The new director of teaching and learning will head a unit at the Department for Education and Skills, employing around 30 staff, including some seconded from colleges.
Margaret Hodge, lifelong learning and higher education minister, said the director of the new unit will be a "champion" for FE.
Next month, Education Secretary Estelle Morris will publish proposals for a new strategy which she hopes will transform FE.
These proposals will include the creation of the standards unit, which is prompted partly by ministerial concern about "uneven" quality in FE and training.
In April, Ms Hodge used a speech to the Social Market Foundation to launch a debate on standards in colleges. She said this week: "The creation of this unit underlines our intent to improve quality and raise success rates. We will develop an approach to teaching and learning that excites, energises and engages teachers, while drawing on their expertise. The unit will develop new teaching strategies for particular curriculum areas and ensure teachers and lecturers are trained in their use.

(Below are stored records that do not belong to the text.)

(* ===== verification/Sysfile.v ===== *)
(** The file system calls, [src/sysfile.c].

    A call checks its arguments and works on the table of open files of the
    process and on the file system.  A user buffer is read and written through
    the page table of the process; a page that is not present, or a write to one
    that is read-only, traps in the kernel. *)

From S2P Require Import Prelude Memory Machine Kalloc Swap Vm Proc Trap Exec Disk Log Fs File.
From stdpp Require Import options.
Import Vm Proc Trap Exec.

Definition SYS_pipe := 4.
Definition SYS_read := 5.
Definition SYS_exec := 7.
Definition SYS_fstat := 8.
Definition SYS_chdir := 9.
Definition SYS_dup := 10.
Definition SYS_open := 15.
Definition SYS_write := 16.
Definition SYS_mknod := 17.
Definition SYS_unlink := 18.
Definition SYS_link := 19.
Definition SYS_mkdir := 20.
Definition SYS_close := 21.
Definition O_RDONLY := 0x000.
Definition O_WRONLY := 0x001.
Definition O_RDWR := 0x002.
Definition O_CREATE := 0x200.

(** The first empty entry of [ofile]. *)
Fixpoint find_fd {A} (l : list (option A)) (i : nat) : option nat :=
  match l with
  | [] => None
  | None :: _ => Some i
  | Some _ :: l => find_fd l (S i)
  end.

Module Sysfile.
Section sysfile.
Context (SELECTION : policy).
Context (devread : Z → option (nat → Z → M fsys (Z * list Z))).
Context (devwrite : Z → option (nat → list Z → M fsys Z)).
Context (kend kdata : Z).
#[local] Instance disk_FileSys : FileSys fsys := fsys_FileSys devread devwrite.
Implicit Types s : kst fsys.

(** ** User memory *)

(** Where the kernel's write to an address of the process goes. *)
Definition waddr (m : memory) (pgdir va : Z) : option Z :=
  let pde := load32 m (pgdir + 4 * PDX va) in
  if negb (pte_has pde PTE_P && pte_has pde PTE_W) then None else
  let pte := load32 m (P2V (PTE_ADDR pde) + 4 * PTX va) in
  if negb (pte_has pte PTE_P && pte_has pte PTE_W) then None else
  Some (P2V (PTE_ADDR pte) + Z.land va 0xFFF).

Definition vstore8 (va b : Z) : M (kst fsys) unit :=
  loop 2 (λ _,
    pgdir <- my_pgdir ;;
    a <- gets (λ s, waddr (k_mem s) pgdir va) ;;
    match a with
    | Some a => modify (λ s, s <| k_mem ::= λ m, store8 m a b |>) ;; ret (inr tt)
    | None => kernel_fault SELECTION kend va ;; ret (inl tt)
    end) tt.
Fixpoint vstore (va : Z) (bs : list Z) : M (kst fsys) unit :=
  match bs with [] => skip | b :: bs => vstore8 va b ;; vstore (va + 1) bs end.

Fixpoint vload (n : nat) (va : Z) : M (kst fsys) (list Z) :=
  match n with
  | O => ret []
  | S n => b <- vload8 SELECTION kend va ;; l <- vload n (va + 1) ;; ret (b :: l)
  end.
(** The bytes before the first one that is not present. *)
Fixpoint present (n : nat) (m : memory) (pgdir va : Z) : list Z :=
  match n with
  | O => []
  | S n => match vbyte m pgdir va with Some b => b :: present n m pgdir (va + 1) | None => [] end
  end.

(** [argstr], and the bytes of the string. *)
Definition argpath (n : Z) : M (kst fsys) (option (list Z)) :=
  r <- argstr SELECTION kend n ;;
  match r with
  | None => ret None
  | Some (a, len) => l <- vload (Z.to_nat len) a ;; ret (Some l)
  end.

(** ** File descriptors *)

(** The descriptor and the file. *)
Definition argfd (n : Z) : M (kst fsys) (option (Z * Z)) :=
  fd <- argint SELECTION kend n ;;
  match fd with
  | None => ret None
  | Some fd =>
      if (fd <? 0) || (NOFILE <=? fd) then ret None else
      pi <- myproc ;;
      p <- getp pi ;;
      f <- of_option "ofile[] index" (aget (p_ofile p) fd) ;;
      ret match f with None => None | Some f => Some (fd, f) end
  end.

Definition fdalloc (f : Z) : M (kst fsys) (option Z) :=
  pi <- myproc ;;
  p <- getp pi ;;
  match find_fd (p_ofile p) 0 with
  | None => ret None
  | Some fd =>
      modp pi (λ p, p <| p_ofile ::= <[fd := Some f]> |>) ;;
      ret (Some (Z.of_nat fd))
  end.

(** [fileclose], and what it gives back to the page allocator. *)
Fixpoint kfree_all (l : list Z) : M (kst fsys) unit :=
  match l with [] => skip | v :: l => Kalloc.kfree kend v ;; kfree_all l end.
Definition kfileclose (f : Z) : M (kst fsys) unit :=
  fs_call (fileclose (Z.to_nat f)) ;;
  l <- gets (λ s, d_kfreed (k_fs s)) ;;
  modify (λ s, s <| k_fs ::= λ d, d <| d_kfreed := [] |> |>) ;;
  kfree_all l.

Definition my_killed : M (kst fsys) bool := pi <- myproc ;; p <- getp pi ;; ret (p_killed p).
Definition my_cwd : M (kst fsys) (option nat) := pi <- myproc ;; p <- getp pi ;; ret (Z.to_nat <$> p_cwd p).

(** ** The calls *)

Definition sys_dup : M (kst fsys) Z :=
  r <- argfd 0 ;;
  match r with
  | None => ret (-1)
  | Some (_, f) =>
      fd <- fdalloc f ;;
      match fd with
      | None => ret (-1)
      | Some fd => fs_call (filedup (Z.to_nat f)) ;; ret fd
      end
  end.

(** The file, [n] and the buffer of [read] and [write]. *)
Definition rwargs : M (kst fsys) (option (Z * Z * Z)) :=
  r <- argfd 0 ;;
  match r with
  | None => ret None
  | Some (_, f) =>
      n <- argint SELECTION kend 2 ;;
      match n with
      | None => ret None
      | Some n =>
          p <- argptr SELECTION kend 1 n ;;
          ret match p with None => None | Some p => Some (f, n, p) end
      end
  end.

Definition sys_read : M (kst fsys) Z :=
  a <- rwargs ;;
  match a with
  | None => ret (-1)
  | Some (f, n, p) =>
      killed <- my_killed ;;
      r <- fs_call (fileread devread killed (Z.to_nat f) n) ;;
      vstore p r.2 ;;
      ret r.1
  end.

Definition sys_write : M (kst fsys) Z :=
  a <- rwargs ;;
  match a with
  | None => ret (-1)
  | Some (f, n, p) =>
      killed <- my_killed ;;
      pgdir <- my_pgdir ;;
      l <- gets (λ s, present (Z.to_nat n) (k_mem s) pgdir p) ;;
      r <- fs_call (filewrite devwrite killed (Z.to_nat f) l) ;;
      if (Z.of_nat (length l) <? n) && (0 <=? r) then
        kernel_fault SELECTION kend (p + Z.of_nat (length l)) ;;
        ret r
      else ret r
  end.

Definition sys_close : M (kst fsys) Z :=
  r <- argfd 0 ;;
  match r with
  | None => ret (-1)
  | Some (fd, f) =>
      pi <- myproc ;;
      modp pi (λ p, p <| p_ofile ::= λ l, aset l fd None |>) ;;
      kfileclose f ;;
      ret 0
  end.

Definition sizeof_stat := 20.
(** The fields of [struct stat], at their offsets. *)
Definition put_stat (st : Z) (x : stat) : M (kst fsys) unit :=
  vstore st (take 2 (le32 (st_type x))) ;;
  vstore (st + 4) (le32 (st_dev x)) ;;
  vstore (st + 8) (le32 (st_ino x)) ;;
  vstore (st + 12) (take 2 (le32 (st_nlink x))) ;;
  vstore (st + 16) (le32 (st_size x)).

Definition sys_fstat : M (kst fsys) Z :=
  r <- argfd 0 ;;
  match r with
  | None => ret (-1)
  | Some (_, f) =>
      st <- argptr SELECTION kend 1 sizeof_stat ;;
      match st with
      | None => ret (-1)
      | Some st =>
          x <- fs_call (filestat (Z.to_nat f)) ;;
          match x with
          | None => ret (-1)
          | Some x => put_stat st x ;; ret 0
          end
      end
  end.

(** [link(old, new)], after the arguments. *)
Definition link (cwd : option nat) (old new : list Z) : M fsys Z :=
  begin_op ;;
  r <- namei devread cwd old ;;
  match r with
  | None => end_op ;; ret (-1)
  | Some i =>
      ilock (Some i) ;;
      ip <- getino i ;;
      if i_type ip =? T_DIR then iunlockput i ;; end_op ;; ret (-1) else
      modino i (λ ip, ip <| i_nlink ::= λ n, s16 (n + 1) |>) ;;
      iupdate i ;;
      iunlock (Some i) ;;
      let bad :=
        ilock (Some i) ;;
        modino i (λ ip, ip <| i_nlink ::= λ n, s16 (n - 1) |>) ;;
        iupdate i ;;
        iunlockput i ;;
        end_op ;;
        ret (-1) in
      r <- nameiparent devread cwd new ;;
      match r with
      | None => bad
      | Some (dp, name) =>
          ilock (Some dp) ;;
          d <- getino dp ;;
          ip <- getino i ;;
          linked <- (if negb (i_dev d =? i_dev ip) then ret false
                     else r <- dirlink devread devwrite dp name (i_inum ip) ;; ret (negb (r <? 0))) ;;
          if negb linked then iunlockput dp ;; bad else
          iunlockput dp ;;
          iput i ;;
          end_op ;;
          ret 0
      end
  end.
Definition sys_link : M (kst fsys) Z :=
  old <- argpath 0 ;;
  match old with
  | None => ret (-1)
  | Some old =>
      new <- argpath 1 ;;
      match new with
      | None => ret (-1)
      | Some new => cwd <- my_cwd ;; fs_call (link cwd old new)
      end
  end.

Definition sys_unlink : M (kst fsys) Z :=
  path <- argpath 0 ;;
  match path with
  | None => ret (-1)
  | Some path => cwd <- my_cwd ;; fs_call (unlink devread devwrite cwd path)
  end.

(** The inode that [open] works on, locked. *)
Definition open_inode (cwd : option nat) (path : list Z) (omode : Z) : M fsys (option nat) :=
  if negb (Z.land omode O_CREATE =? 0) then create devread devwrite cwd path T_FILE 0 0
  else
    r <- namei devread cwd path ;;
    match r with
    | None => ret None
    | Some i =>
        ilock (Some i) ;;
        ip <- getino i ;;
        if (i_type ip =? T_DIR) && negb (omode =? O_RDONLY) then iunlockput i ;; ret None else ret (Some i)
    end.

Definition sys_open : M (kst fsys) Z :=
  path <- argpath 0 ;;
  match path with
  | None => ret (-1)
  | Some path =>
      omode <- argint SELECTION kend 1 ;;
      match omode with
      | None => ret (-1)
      | Some omode =>
          cwd <- my_cwd ;;
          fs_call begin_op ;;
          i <- fs_call (open_inode cwd path omode) ;;
          match i with
          | None => fs_call end_op ;; ret (-1)
          | Some i =>
              let fail := fs_call (iunlockput i) ;; fs_call end_op ;; ret (-1) in
              f <- fs_call filealloc ;;
              match f with
              | None => fail
              | Some f =>
                  fd <- fdalloc (to_ptr f) ;;
                  match fd with
                  | None => kfileclose (to_ptr f) ;; fail
                  | Some fd =>
                      fs_call (iunlock (Some i)) ;;
                      fs_call end_op ;;
                      fs_call (modfile f (λ x, x <| f_type := FD_INODE |> <| f_ip := Some i |> <| f_off := 0 |>
                        <| f_readable := if Z.land omode O_WRONLY =? 0 then 1 else 0 |>
                        <| f_writable := if negb (Z.land omode O_WRONLY =? 0) || negb (Z.land omode O_RDWR =? 0) then 1 else 0 |>)) ;;
                      ret fd
                  end
              end
          end
      end
  end.

(** The end of [mkdir] and [mknod]. *)
Definition created (i : option nat) : M fsys Z :=
  match i with
  | None => end_op ;; ret (-1)
  | Some i => iunlockput i ;; end_op ;; ret 0
  end.

Definition sys_mkdir : M (kst fsys) Z :=
  fs_call begin_op ;;
  path <- argpath 0 ;;
  cwd <- my_cwd ;;
  i <- match path with
       | None => ret None
       | Some path => fs_call (create devread devwrite cwd path T_DIR 0 0)
       end ;;
  fs_call (created i).

Definition sys_mknod : M (kst fsys) Z :=
  fs_call begin_op ;;
  path <- argpath 0 ;;
  match path with
  | None => fs_call (created None)
  | Some path =>
      major <- argint SELECTION kend 1 ;;
      match major with
      | None => fs_call (created None)
      | Some major =>
          minor <- argint SELECTION kend 2 ;;
          match minor with
          | None => fs_call (created None)
          | Some minor =>
              cwd <- my_cwd ;;
              i <- fs_call (create devread devwrite cwd path T_DEV (s16 major) (s16 minor)) ;;
              fs_call (created i)
          end
      end
  end.

Definition sys_chdir : M (kst fsys) Z :=
  pi <- myproc ;;
  fs_call begin_op ;;
  path <- argpath 0 ;;
  cwd <- my_cwd ;;
  i <- match path with None => ret None | Some path => fs_call (namei devread cwd path) end ;;
  match i with
  | None => fs_call end_op ;; ret (-1)
  | Some i =>
      fs_call (ilock (Some i)) ;;
      ip <- fs_call (getino i) ;;
      if negb (i_type ip =? T_DIR) then fs_call (iunlockput i) ;; fs_call end_op ;; ret (-1) else
      fs_call (iunlock (Some i)) ;;
      c <- of_option "iput of a null inode" cwd ;;
      fs_call (iput c) ;;
      fs_call end_op ;;
      modp pi (λ p, p <| p_cwd := Some (to_ptr i) |>) ;;
      ret 0
  end.

(** The loop of [sys_exec] that reads [argv]. *)
Fixpoint fetch_argv (n : nat) (uargv : Z) : M (kst fsys) (option (list Z)) :=
  match n with
  | O => ret None
  | S n =>
      a <- fetchint SELECTION kend uargv ;;
      match a with
      | None => ret None
      | Some a =>
          if a =? 0 then ret (Some []) else
          r <- fetchstr SELECTION kend (u32 a) ;;
          match r with
          | None => ret None
          | Some _ =>
              l <- fetch_argv n (u32 (uargv + 4)) ;;
              ret match l with None => None | Some l => Some (u32 a :: l) end
          end
      end
  end.
Definition sys_exec : M (kst fsys) Z :=
  path <- argstr SELECTION kend 0 ;;
  match path with
  | None => ret (-1)
  | Some (path, _) =>
      uargv <- argint SELECTION kend 1 ;;
      match uargv with
      | None => ret (-1)
      | Some uargv =>
          argv <- fetch_argv (Z.to_nat MAXARG) (u32 uargv) ;;
          match argv with
          | None => ret (-1)
          | Some argv => exec SELECTION kend kdata path argv
          end
      end
  end.

(** [pipealloc] calls [kalloc] when it has two files. *)
Definition free_files (l : list file) : nat := length (filter (λ x, f_ref x = 0) l).
Definition kpipealloc : M (kst fsys) (option (nat * nat)) :=
  l <- gets (λ s, d_files (k_fs s)) ;;
  page <- (if decide (2 ≤ free_files l)%nat then Kalloc.kalloc else ret 0) ;;
  fs_call (pipealloc page).

Definition sys_pipe : M (kst fsys) Z :=
  fd <- argptr SELECTION kend 0 8 ;;
  match fd with
  | None => ret (-1)
  | Some fd =>
      r <- kpipealloc ;;
      match r with
      | None => ret (-1)
      | Some (rf, wf) =>
          pi <- myproc ;;
          let fail := kfileclose (to_ptr rf) ;; kfileclose (to_ptr wf) ;; ret (-1) in
          fd0 <- fdalloc (to_ptr rf) ;;
          match fd0 with
          | None => fail
          | Some fd0 =>
              fd1 <- fdalloc (to_ptr wf) ;;
              match fd1 with
              | None => modp pi (λ p, p <| p_ofile ::= λ l, aset l fd0 None |>) ;; fail
              | Some fd1 =>
                  vstore fd (le32 fd0) ;;
                  vstore (fd + 4) (le32 fd1) ;;
                  ret 0
              end
          end
      end
  end.

(** The entries of [syscalls[]] that are in sysfile.c. *)
Definition sysfile (num : Z) : option (M (kst fsys) sys_next) :=
  let call m := Some (r <- m ;; ret (SysRet r)) in
  if num =? SYS_pipe then call sys_pipe
  else if num =? SYS_read then call sys_read
  else if num =? SYS_exec then call sys_exec
  else if num =? SYS_fstat then call sys_fstat
  else if num =? SYS_chdir then call sys_chdir
  else if num =? SYS_dup then call sys_dup
  else if num =? SYS_open then call sys_open
  else if num =? SYS_write then call sys_write
  else if num =? SYS_mknod then call sys_mknod
  else if num =? SYS_unlink then call sys_unlink
  else if num =? SYS_link then call sys_link
  else if num =? SYS_mkdir then call sys_mkdir
  else if num =? SYS_close then call sys_close
  else None.
End sysfile.
End Sysfile.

"This unit will transform and modernise FE, be responsive to employer needs, and help give the country the skills it needs to boost productivity."

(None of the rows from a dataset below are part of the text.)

Lemma descriptors_counted_witness :
  ∃ call s', sysfile SCFIFO (λ _, None) (λ _, None) 0x80100000 0x80108000 SYS_dup = Some call ∧ call ex_dup = Ok (SysRet 1) s' ∧ keeps (λ _, 0) s'.
Proof.
  eexists. assert (∃ s', (r <- sys_dup SCFIFO (λ _, None) (λ _, None) 0x80100000 ;; ret (SysRet r)) ex_dup = Ok (SysRet 1) s') as [s' E] by (eexists; vm_compute; reflexivity).
  exists s'. split; [reflexivity|]. split; [exact E|].
  pose proof (descriptors_counted SCFIFO (λ _, None) (λ _, None) 0x80100000 0x80108000 ltac:(done) ltac:(done) (λ _, 0) ex_dup SYS_dup _ ltac:(done) eq_refl ex_keeps) as H.
  unfold wlp in H. change (if SYS_dup =? SYS_pipe then _ else _) with (r <- sys_dup SCFIFO (λ _, None) (λ _, None) 0x80100000 ;; ret (SysRet r)) in H. rewrite E in H. exact H.
Defined.
End SysfileExamples.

The director of the unit will be responsible to Janice Shiner, director general of lifelong learning. He or she will work closely with the Learning and Skills Council, the Learning and Skills Development Agency, the Office for Standards in Education and the Adult Learning Inspectorate.
There are concerns that the new unit would increase bureaucracy, at a time when FE is acknowledged to be over-burdened with red tape.
But colleges and unions welcome the fact that people with first-hand experience of FE will be seconded to the unit.
Judith Norrington, director of quality and curriculum at the Association of Colleges, said: "The Government has to acknowledge the link between quality and funding. Unless there is adequate core funding, it is really difficult to continue to develop quality standards to an even higher level."
Ms Shiner said the unit would develop new approaches and resources for curriculum areas. It would help to develop e-learning, and implement proposals for a new national leadership college.
The new director, who will be based in London or Sheffield, must have experience of teaching and of management in education. The post will attract a salary of around pound;85,000. There will be an initial three-year contract which may be renewed or made permanent.